Wirklich gut stand es um die Akzeptanz und Wertschätzung nicht-heterosexueller Lebensentwürfe in der Ukraine ohnehin nie. 2007 belegte das Land bei einer Untersuchung eines US-amerikanischen Meinungsforschungsinstituts den letzten Platz unter sechs mittel- und osteuropäischen Ländern. Nur 19 Prozent der Befragten hielten damals Homosexualität für einen »akzeptablen Lebensstil«, 69 Prozent lehnten Homosexualität rundweg ab. 2009 ergab eine von Nash Mir in Auftrag gegebene Umfrage, dass nur rund ein Drittel der Menschen in der Ukraine sich für gleiche Rechte für Homosexuelle aussprechen. Gleichzeitig berichteten von 900 befragten Lesben und Schwulen rund die Hälfte von Gewalterfahrungen.

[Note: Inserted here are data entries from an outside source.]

(* ===== verification/Connection.v ===== *)
(** A socket with its input buffer, socketlib/connection.cpp: its half-open
    states, the non-blocking read into the buffer and the non-blocking write
    of a buffer's window. *)
From S2P Require Import Prelude Status ReadWriteBuffer Interfaces Os.

Module connection.

(** [connection::STATE] *)
Inductive STATE :=
  | NOT_CONNECTED
  | CONNECTED
  | CONNECTING
  | READ_SHUT
  | WRITE_SHUT
  | HUNGUP.

#[export] Instance STATE_eq_dec : EqDecision STATE.
Proof. solve_decision. Defined.

Record t := Connection {
  ready_to_read_ : bool;
  ready_to_write_ : bool;
  fd_ : Z;
  buffer_ : read_write_buffer;
  state_ : STATE;
  ip_addr_ : list Z
}.

Definition make (buffer_length : Z) : t :=
  Connection false false (-1) (rwb.make buffer_length) NOT_CONNECTED (replicate 11 0).

Definition reset (c : t) : t :=
  Connection false false (-1) (rwb.reset c.(buffer_)) NOT_CONNECTED [].

Definition set_ready_to_read (b_value : bool) (c : t) : t :=
  Connection b_value c.(ready_to_write_) c.(fd_) c.(buffer_) c.(state_) c.(ip_addr_).

Definition set_ready_to_write (b_value : bool) (c : t) : t :=
  Connection c.(ready_to_read_) b_value c.(fd_) c.(buffer_) c.(state_) c.(ip_addr_).

Definition open_for_read (c : t) : bool :=
  bool_decide (c.(state_) = CONNECTED) || bool_decide (c.(state_) = WRITE_SHUT).

Definition open_for_write (c : t) : bool :=
  bool_decide (c.(state_) = CONNECTED) || bool_decide (c.(state_) = READ_SHUT).

Definition ready_to_read (c : t) : bool := c.(ready_to_read_) && open_for_read c.
Definition ready_to_write (c : t) : bool := c.(ready_to_write_) && open_for_write c.

Definition state (c : t) : STATE := c.(state_).

(** [state(new_state)]: two [if]s, the second of which has the [else]. *)
Definition set_state (new_state : STATE) (c : t) : t :=
  let with_state s :=
    Connection c.(ready_to_read_) c.(ready_to_write_) c.(fd_) c.(buffer_) s c.(ip_addr_) in
  let s1 := if bool_decide (new_state = WRITE_SHUT) && bool_decide (c.(state_) = READ_SHUT)
            then HUNGUP else c.(state_) in
  if bool_decide (new_state = READ_SHUT) && bool_decide (s1 = WRITE_SHUT)
  then with_state HUNGUP else with_state new_state.

Definition read_buffer (c : t) : read_write_buffer := c.(buffer_).

(** What is assigned through the reference [read_buffer()]. *)
Definition set_read_buffer (b : read_write_buffer) (c : t) : t :=
  Connection c.(ready_to_read_) c.(ready_to_write_) c.(fd_) b c.(state_) c.(ip_addr_).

Als drastischste Bedrohung der Rechte von nicht-heterosexuellen Menschen in der Ukraine dürfte wohl aber ein Gesetz gelten, das ähnlich wie in Russland »homosexuelle Propaganda« unter Strafe stellen soll. Dieses Gesetz wurde im Oktober 2012 zwar vom ukrainischen Parlament verabschiedet, ist aber bis dato noch nicht in Kraft getreten. Sollte dies geschehen, würde der Einschätzung von Amnesty International nach »das Recht auf freie Meinungsäußerung von Lesben, Schwulen, Bisexuellen, Transgendern und Intersexuellen drastisch beschnitten« werden. Sich mit der Situation in der Ukraine einmal näher auseinanderzusetzen, scheint also durchaus angebracht.